Lemma launch_begun session i handshake s w :
  late \/ advancing w -> begun session s w (launch session (uuids w i) handshake s w).
Proof.
  intros Hw. unfold launch. set (token := uuids w i). rewrite (bind_run_Ok tick _ s w (turn s) (next_turn s) w) by done.
  destruct (refuses (turn s) "spawn") as [error|].
  { apply (begun_later session s w (next_turn s) w); [by split; try done; cbn; lia|].
    apply begun_asks; [apply asks_remove|done|]. intros _ s1 w1 _ _ _. by split_and!; [..|split; [|left]]. }
  set (s1 := record (Started (turn s) session token) (next_turn s)). set (n := clock w (clock_at w)).
  rewrite (bind_run_Ok (modify _) _ _ w tt s1 w) by done. rewrite (bind_run_Ok now _ s1 w n s1 (clock_tick w)) by done.
  assert (Hd : late \/ advancing (clock_tick w) /\ (0 < turns)%nat /\
            n + 30000 <= clock w (S (clock_at w)) + 25 * (Z.of_nat turns - 1)).
  { destruct Hw as [|Hw]; [by left|right]. split; [done|]. specialize (Hw (clock_at w)). unfold n, turns. lia. }
  destruct (accept_ends turns token (n + 30000) s1 (clock_tick w) Hd) as [Ha Ho].
  destruct (accept_host turns token (n + 30000) s1 (clock_tick w)) as [[[rest|e|] s2] w2] eqn:Hr; cbn in Ha, Ho.
  - rewrite (bind_run_Ok (settled _) _ _ _ (Ok rest) s2 w2) by (by apply settled_run).
    destruct (remove_runs handshake s2 w2) as (s3 & Hr3 & Hl & Hs & Ht). rewrite (bind_run_Ok _ _ _ _ _ _ _ Hr3).
    destruct Ha. cbn in *. split; [cbn; congruence|]. split; [cbn; lia|]. exists i, (S (turn s)). cbn.
    split_and!; try done; [by rewrite Hl, same_log0|lia..].
  - rewrite (bind_run_Ok (settled _) _ _ _ (Err e) s2 w2) by (by apply settled_run).
    destruct (remove_runs handshake s2 w2) as (s3 & Hr3 & Hl & Hs & Ht). rewrite (bind_run_Ok _ _ _ _ _ _ _ Hr3).
    rewrite (bind_run_Ok (modify _) _ _ _ tt (record (Dropped (turn s)) s3) w2) by done. destruct Ha. cbn in *. split; [cbn; congruence|]. split; [cbn; lia|]. split; [done|]. right. exists (turn s), token.
    cbn. rewrite Hl, same_log0, <- app_assoc. split; [done|lia].
  - rewrite (bind_run_Panic (settled _) _ _ _ s2 w2) by (by apply settled_run_Panic). destruct Ha. cbn in *.
    split; [done|]. split; [cbn; lia|]. split; [done|]. exists (turn s), token. split; [done|cbn; lia].
Qed.

Lemma start_begun state_root session s w :
  late \/ advancing w -> begun session s w (start state_root session s w).
Proof.
  intros Hw. unfold start. apply begun_asks; [apply asks_prepare|done|]. clear Hw. intros _ s1 w1 _ Hw1 _.
  apply begun_asks; [apply machine_uuid|done|]. intros token s2 w2 [= <- <- <-] _ _.
  change (uuids w1 (uuid_at w1)) with (uuids (uuid_tick w1) (uuid_at w1)).
  apply begun_asks; [apply machine_uuid|done|]. intros name s3 w3 _ Hw3 <-. cbv zeta.
  apply begun_asks; [apply asks_write|done|]. intros _ s4 w4 _ Hw4 <-.
  apply begun_asks; [apply machine_call|done|]. intros _ s5 w5 _ Hw5 <-. by apply launch_begun.
Qed.
End waits.
End starting.

(** ** Hosts and sessions *)

(** The hosts that run. *)
Definition alive (l : list event) : list nat :=
  foldl (fun running e => match e with
                          | Started n _ _ => n :: running
                          | Dropped n => bfilter (fun m => negb (Nat.eqb m n)) running
                          | Restarted => []
                          | Asked _ _ _ => running
                          end) [] l.

#[local] Arguments alive : simpl never.

Record sound (s : t) : Prop := {
  slot_started : forall h, slot s = Some h -> exists token, Started (Host.number h) (Host.session h) token ∈ log s;
  numbers_below : forall n x token, Started n x token ∈ log s -> (n < turn s)%nat;
  started_once : forall n x token x' token', Started n x token ∈ log s -> Started n x' token' ∈ log s -> x = x';
  asked_of_own : forall n x q, Asked n (Some x) q ∈ log s -> exists token, Started n x token ∈ log s;
}.
(** The host in the slot is the one that runs. *)
Definition tidy (s : t) : Prop := alive (log s) = option_list (Host.number <$> slot s).

Lemma alive_snoc l e : alive (l ++ [e]) = match e with
  | Started n _ _ => n :: alive l | Dropped n => bfilter (fun m => negb (Nat.eqb m n)) (alive l)
  | Restarted => [] | Asked _ _ _ => alive l end.
Proof. unfold alive. by rewrite foldl_app. Qed.

Lemma sound_apart s s' :
  sound s -> log s' = log s -> (turn s <= turn s')%nat ->
  (forall h, slot s' = Some h -> exists h0, slot s = Some h0 /\ Host.number h = Host.number h0 /\ Host.session h = Host.session h0) ->
  sound s'.
Proof.
  intros [H1 H2 H3 H4] Hl Ht Hs. split; rewrite Hl; [|..|done|done].
  - intros h Hh. destruct (Hs h Hh) as (h0 & Hh0 & -> & ->). by apply H1.
  - intros n x token Hin. specialize (H2 n x token Hin). lia.
Qed.

Lemma sound_record e s :
  sound s -> match e with
             | Started n _ _ => False
             | Asked n (Some x) _ => exists token, Started n x token ∈ log s
             | _ => True end -> sound (record e s).
Proof.
  intros [H1 H2 H3 H4] He.
  assert (Hold : forall n x token, Started n x token ∈ log s ++ [e] <-> Started n x token ∈ log s).
  { intros n x token. rewrite elem_of_app, list_elem_of_singleton. split; [|by left]. by intros [|<-]. }
  split; cbn.
  - intros h Hh. destruct (H1 h Hh) as (token & Hin). exists token. by apply Hold.
  - intros n x token. rewrite Hold. apply H2.
  - intros n x token x' token'. rewrite !Hold. apply H3.
  - intros n x q [Hin|<-%list_elem_of_singleton]%elem_of_app.
    + destruct (H4 n x q Hin) as (token & Hs). exists token. by apply Hold.
    + destruct He as (token & Hs). exists token. by apply Hold.
Qed.

Lemma sound_started n session token h s :
  sound s -> (turn s <= n)%nat -> forall s', log s' = log s ++ [Started n session token] -> (n < turn s')%nat ->
  slot s' = h -> (h = None \/ exists x, h = Some x /\ Host.number x = n /\ Host.session x = session) -> sound s'.
Proof.
  intros [H1 H2 H3 H4] Hn s' Hl Ht Hs Hh.
  assert (Hnew : forall m x token', Started m x token' ∈ log s' -> Started m x token' ∈ log s \/ m = n /\ x = session).
  { intros m x token'. rewrite Hl, elem_of_app, list_elem_of_singleton. intros [|[= -> -> _]]; [by left|by right]. }
  assert (Hold : forall e, e ∈ log s -> e ∈ log s') by (intros e He; rewrite Hl; apply elem_of_app; by left).
  split.
  - intros x Hx. destruct Hh as [->|(y & -> & <- & <-)]; [congruence|]. rewrite Hs in Hx. injection Hx as ->.
    exists token. rewrite Hl. apply elem_of_app. right. by apply list_elem_of_singleton.
  - intros m x token' [Hin|[-> _]]%Hnew; [|done]. specialize (H2 m x token' Hin). lia.
  - intros m x t1 x' t2 [Hin|[-> ->]]%Hnew [Hin'|[Hm ->]]%Hnew; [by eapply H3| | |done].
    + specialize (H2 _ _ _ Hin). lia.
    + specialize (H2 _ _ _ Hin'). lia.
  - intros m x q Hin. rewrite Hl in Hin. apply elem_of_app in Hin as [Hin|Hin]; [|by apply list_elem_of_singleton in Hin].
    destruct (H4 m x q Hin) as (token' & Hs'). exists token'. by apply Hold.
Qed.

Section calls.
Context `{!Machine, !FrameText, !Text}.
Variables (state_root session method : string) (tools_only : bool).

(** What one call may write: its own request. *)
Definition own (e : event) : Prop :=
  match e with
  | Asked _ x q => x = (if tools_only then None else Some session) /\ vget q "method" = Some (VString method)
  | Restarted => False
  | _ => True
  end.
Definition grown (s s' : t) : Prop := exists l, log s' = log s ++ l /\ Forall own l.
Definition post {A} (s : t) (o : outcome RpcError.t A) (s' : t) : Prop :=
  grown s s' /\ sound s' /\ match o with Panic => (length (alive (log s')) <= 1)%nat | _ => tidy s' end.

Lemma grown_refl s s' : log s' = log s -> grown s s'.
Proof. intros Hl. exists []. by rewrite Hl, app_nil_r. Qed.
Lemma grown_trans s1 s2 s3 : grown s1 s2 -> grown s2 s3 -> grown s1 s3.
Proof.
  intros (l & Hl & Hf) (l' & Hl' & Hf'). exists (l ++ l'). rewrite Hl', Hl, app_assoc. split; [done|]. by apply Forall_app.
Qed.
Lemma post_after {A} s s1 (o : outcome RpcError.t A) s' : grown s s1 -> post s1 o s' -> post s o s'.
Proof. intros Hg (Hg' & H'). split; [by eapply grown_trans|done]. Qed.
Lemma post_still {A} s (o : outcome RpcError.t A) : sound s -> tidy s -> o <> Panic -> post s o s.
Proof. intros Hs Ht Ho. split; [by apply grown_refl|]. split; [done|]. by destruct o. Qed.

Lemma bfilter_single n : bfilter (fun m => negb (Nat.eqb m n)) [n] = [].
Proof. cbn. by rewrite Nat.eqb_refl. Qed.

Lemma drop_host_post s :
  sound s -> tidy s -> wp drop_host s (fun o s' => o = Ok tt /\ post s o s' /\ slot s' = None).
Proof.
  intros Hs Ht. unfold drop_host. apply wp_get_bind. destruct (slot s) as [h|] eqn:Hh.
  - intros w. cbn. split; [done|]. split; [|done]. split; [exists [Dropped (Host.number h)]; split; [done|by repeat constructor]|].
    pose proof (sound_record (Dropped (Host.number h)) s Hs I) as Hr. split.
    + by apply (sound_apart (record (Dropped (Host.number h)) s)).
    + unfold tidy in *. cbn. rewrite alive_snoc, Ht, Hh. apply bfilter_single.
  - apply wp_ret. split; [done|]. split; [by apply post_still|done].
Qed.

Lemma start_post s :
  sound s -> tidy s -> slot s = None ->
  wp (host ← start state_root session; _ ← modify (set_slot (Some host)); mret host) s
     (fun o s' => post s o s' /\ forall h, o = Ok h -> slot s' = Some h /\ Host.session h = session).
Proof.
  intros Hs Ht Hn. apply (wp_seq _ _ _ (fun o s' => exists w r, r.1.1 = o /\ r.1.2 = s' /\ begun True session s w r)).
  { intros w. exists w, (start state_root session s w). split_and!; [done..|]. by apply start_begun; left. }
  - intros h s1 (w & r & Ho & Hr & Hsl & _ & Hb) w1. rewrite Ho, Hr in *. run_handler.
    destruct Hb as (i & from & Hl & Hx & Hn1 & Hn2 & _). split; [|by intros ? [= <-]]. split; [|split].
    + exists [Started (Host.number h) session (uuids w i)]. split; [exact Hl|by repeat constructor].
    + apply (sound_started (Host.number h) session (uuids w i) (Some h) s Hs); [lia|done..|]. right. by exists h.
    + unfold tidy in *. simpl. by rewrite Hl, alive_snoc, Ht, Hn.
  - intros e s1 (w & r & Ho & Hr & Hsl & Htu & Hb). rewrite Ho, Hr in *. split; [|done]. destruct Hb as [_ [Hl|(n & token & Hl & Hn')]].
    + split; [by apply grown_refl|]. split; [|unfold tidy in *; congruence].
      apply (sound_apart s); [done..|]. intros x Hx. exists x. by rewrite <- Hsl.
    + split; [exists [Started n session token; Dropped n]; split; [done|by repeat constructor]|]. split.
      * pose (m := mk None (turn s1) [] (log s ++ [Started n session token])).
        assert (Hm : sound m) by (apply (sound_started n session token None s Hs); [lia|done|cbn; lia|done|by left]).
        apply (sound_apart (record (Dropped n) m)); [by apply sound_record| |done|].
        -- rewrite Hl. cbn. by rewrite <- app_assoc.
        -- intros x. rewrite Hsl, Hn. done.
      * unfold tidy in *. rewrite Hl, Hsl, Hn. change [Started n session token; Dropped n] with ([Started n session token] ++ [Dropped n]).
        rewrite app_assoc, !alive_snoc, Ht, Hn. apply bfilter_single.
  - intros s1 (w & r & Ho & Hr & Hsl & Htu & Hb). rewrite Ho, Hr in *. destruct Hb as (_ & n & token & Hl & Hn'). split; [|done].
    split; [exists [Started n session token]; split; [done|by repeat constructor]|]. split.
    + apply (sound_started n session token None s Hs); [lia|done|lia|congruence|by left].
    + rewrite Hl, alive_snoc, Ht, Hn. cbn. lia.
Qed.

Lemma host_for_post s :
  sound s -> tidy s ->
  wp (host_for state_root session tools_only) s (fun o s' => post s o s' /\
    forall h, o = Ok h -> slot s' = Some h /\ (tools_only = false -> Host.session h = session)).
Proof.
  intros Hs Ht. unfold host_for. apply wp_get_bind.
  apply (wp_seq _ _ _ (fun o s' => o = Ok tt /\ post s o s' /\
    forall h, slot s' = Some h -> tools_only = false -> Host.session h = session)); [|intros u s1 (_ & Hp & Hx)|by intros ? ? [? _]|by intros ? [? _]].
  - destruct (slot s) as [h|] eqn:Hh; [destruct (negb tools_only && _) eqn:Hb|].
    + eapply wp_mono; [by apply drop_host_post|]. intros o s' (-> & Hp & Hn). split; [done|]. split; [done|]. by rewrite Hn.
    + apply wp_ret. split; [done|]. split; [by apply post_still|]. intros h' Hh'. rewrite Hh in Hh'. injection Hh' as <-. intros ->.
      by apply negb_false_iff, bool_decide_eq_true in Hb.
    + apply wp_ret. split; [done|]. split; [by apply post_still|]. by rewrite Hh.
  - destruct Hp as (Hg & Hs1 & Ht1). apply wp_get_bind. destruct (slot s1) as [h|] eqn:Hh.
    + apply wp_ret. split; [apply (post_after s s1); [done|by apply post_still]|]. intros h' [= <-]. split; [done|]. by apply Hx.
    + eapply wp_mono; [by apply start_post|]. intros o s' (Hp & Ho). split; [by apply (post_after s s1)|].
      intros h Hok. destruct (Ho h Hok). by split.
Qed.
(** A desktop that is shut, or on which an action is in flight, is shut in a new process. *)
Lemma open_shut p h w h' :
  shut h \/ flying h -> (open p (disk h) w).1 = (Ok tt, h') -> shut h'.
Proof.
  intros Hh Ho. unfold open in Ho. set (h0 := Host (reopen p (disk h)) (disk h)) in Ho.
  assert (Hb : blocked (queue h0) = true).
  { cbn. destruct Hh as [(_ & d & Hd & [Hb|Hb])|(_ & d & Hd & Hb)]; [|eapply reopen_blocked; [done|naive_solver]..].
    rewrite Hd. unfold reopen. cbn. by destruct (_ || _). }
  assert (Hp : at_path p h0) by (unfold at_path; cbn; unfold reopen; by destruct (_ || _)).
  pose proof (save_shut p h0 w Hp Hb) as Hs. rewrite Ho in Hs. by apply Hs.
Qed.

Lemma needs_cleanup_shut h w : shut h -> needs_cleanup h w = (Ok false, h, w).
Proof. intros [Hb _]. unfold needs_cleanup. run_handler. by rewrite Hb. Qed.
Lemma promote_runs_shut h w : shut h -> promote h w = (Ok tt, h, w).
Proof. intros [Hb _]. unfold promote. run_handler. by rewrite Hb, andb_false_r. Qed.
Lemma begin_shut action params h w : shut h -> exists e, begin action params h w = (Err e, h, w).
Proof. intros [Hb _]. unfold begin. run_handler. rewrite Hb. by eexists. Qed.
End queue.

(** ** The executor's invariant *)

Section sessions.
Context `{!Text, !Sha256, mc : ComputerUse.Machine, !ComputerUse.FrameText}.
Variables (fuel : nat) (state_root : string).
Variable others : string -> Value -> world -> outcome RpcError.t Value * world.

Abbreviation step := (step fuel state_root others).
Abbreviation stepping := (stepping fuel state_root others).
Abbreviation reachable := (reachable fuel state_root others).

(** The name a session goes by at the host: its id and the epoch of its grant. *)
Definition session_name (j : DesktopQueue.Job.t) : string := DesktopQueue.Job.id j +:+ ":" +:+ pretty (DesktopQueue.Job.epoch j).

(** The session of an admitted call has the desktop. *)
Definition bound (params : Value) (h : DesktopQueue.host) : Prop :=
  exists job, held (DesktopQueue.Job.id job) (DesktopQueue.Job.epoch job) h /\
    ComputerUse.session_of params = session_name job.

Definition ready (p : string) (h : DesktopQueue.host) : Prop := DesktopQueue.wfh h /\ DesktopQueue.at_path p h.

Definition inv (p : string) (S : system) : Prop :=
  let h := desktop (executor S) in let s := service (executor S) in
  ready p h /\ ComputerUse.sound s /\
  match gate S with
  | Idle => ComputerUse.tidy s
  | UnderWay action params => ComputerUse.tidy s /\ DesktopQueue.flying h /\ (action = "computer-use.call" -> bound params h)
  | Answered _ => ComputerUse.tidy s /\ DesktopQueue.flying h
  | Poisoned => (length (ComputerUse.alive (ComputerUse.log s)) <= 1)%nat
  end.

Lemma ready_keeps p {A} (m : DesktopQueue.handler A) :
  keeps DesktopQueue.wfh m -> keeps (DesktopQueue.at_path p) m -> keeps (ready p) m.
Proof. intros Hm Hm' h w [Hw Hp]. split; [by apply Hm|by apply Hm']. Qed.
(** C36. A push delivers the image.  Whatever is lost on the way, and whatever the clipboards do, at most one
    request to write is sent, the clipboard of this node stays as it is, and no clipboard but that of one
    target changes, which then holds the image, what it held, or what a native write that failed left.  A
    success names the target, whose clipboard holds exactly the image that stood here when the push began. *)
Theorem push_delivers_the_image requested s w :
  let '(o, s', _) := push_image requested s w in
  on_desktop (here s') = on_desktop (here s) /\ (exists l, writes s' = writes s ++ l /\ (length l <= 1)%nat) /\
  match o with
  | Ok v => exists i id c, on_desktop (here s) = AnImage i /\ vget v "executorId" = Some (VString id) /\
      far s' !! id = Some c /\ on_desktop c = AnImage i /\ received i id s s'
  | Err _ => far s' = far s \/ exists i id, on_desktop (here s) = AnImage i /\ received i id s s'
  | Panic => False
  end.
Proof.
  enough (Hp : wp (push_image requested) s (pushed s)) by (specialize (Hp w); by destruct (push_image requested s w) as [[o s'] w']).
  unfold push_image. apply (wp_seq _ _ _ _ _ (read_image s)); [|intros e s1 [Ha _]; by apply pushed_nothing|by intros s1 [_ ?]].
  intros image s1 [Ha (i & Hi & ->)].
  apply pushed_asks; [apply asking_preflight, asking_discover|exact Ha|]. clear Ha. intros targets s2 Ha2.
  apply pushed_asks; [apply asking_preflight, asking_lift|exact Ha2|].
  { unfold resolve. by repeat case_match. }
  clear Ha2. intros target s3 Ha3. destruct (Target.executor_id target) as [id|] eqn:Hid; [|by apply wp_throw, pushed_nothing].
  apply wp_lift_bind; [intros id' [= <-]|done..].
  apply pushed_asks; [apply asking_uuid|exact Ha3|]. clear Ha3. intros unique s4 Ha4. cbv zeta.
  apply pushed_asks; [by apply asking_rpc|exact Ha4|]. clear Ha4. intros lease s5 Ha5. by eapply pushed_transfer.
Qed.
End pushing.

(** ** Two nodes *)

#[local] Instance plain : Sha256 := fun s => s.
#[local] Instance same_base64 : Files.Base64 := {| Files.encode s := s; Files.decode s := Some s |}.
Definition works : Native := {| refuses_open _ := None; refuses_get _ := None; refuses_set _ := None; left_by_failure _ c := c; display := Some ":0" |}.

○ ○ ○

### REQUIRED ACTION
Only the lines above starting with the one with "ready p h /\ ComputerUse.sound s /\" and going through the one with "bound params h)" are to be copied, word for word and with both ends kept.

### RESPONSE
  ready p h /\ ComputerUse.sound s /\
  match gate S with
  | Idle => ComputerUse.tidy s
  | UnderWay action params => ComputerUse.tidy s /\ DesktopQueue.flying h /\ (action = "computer-use.call" -> bound params h)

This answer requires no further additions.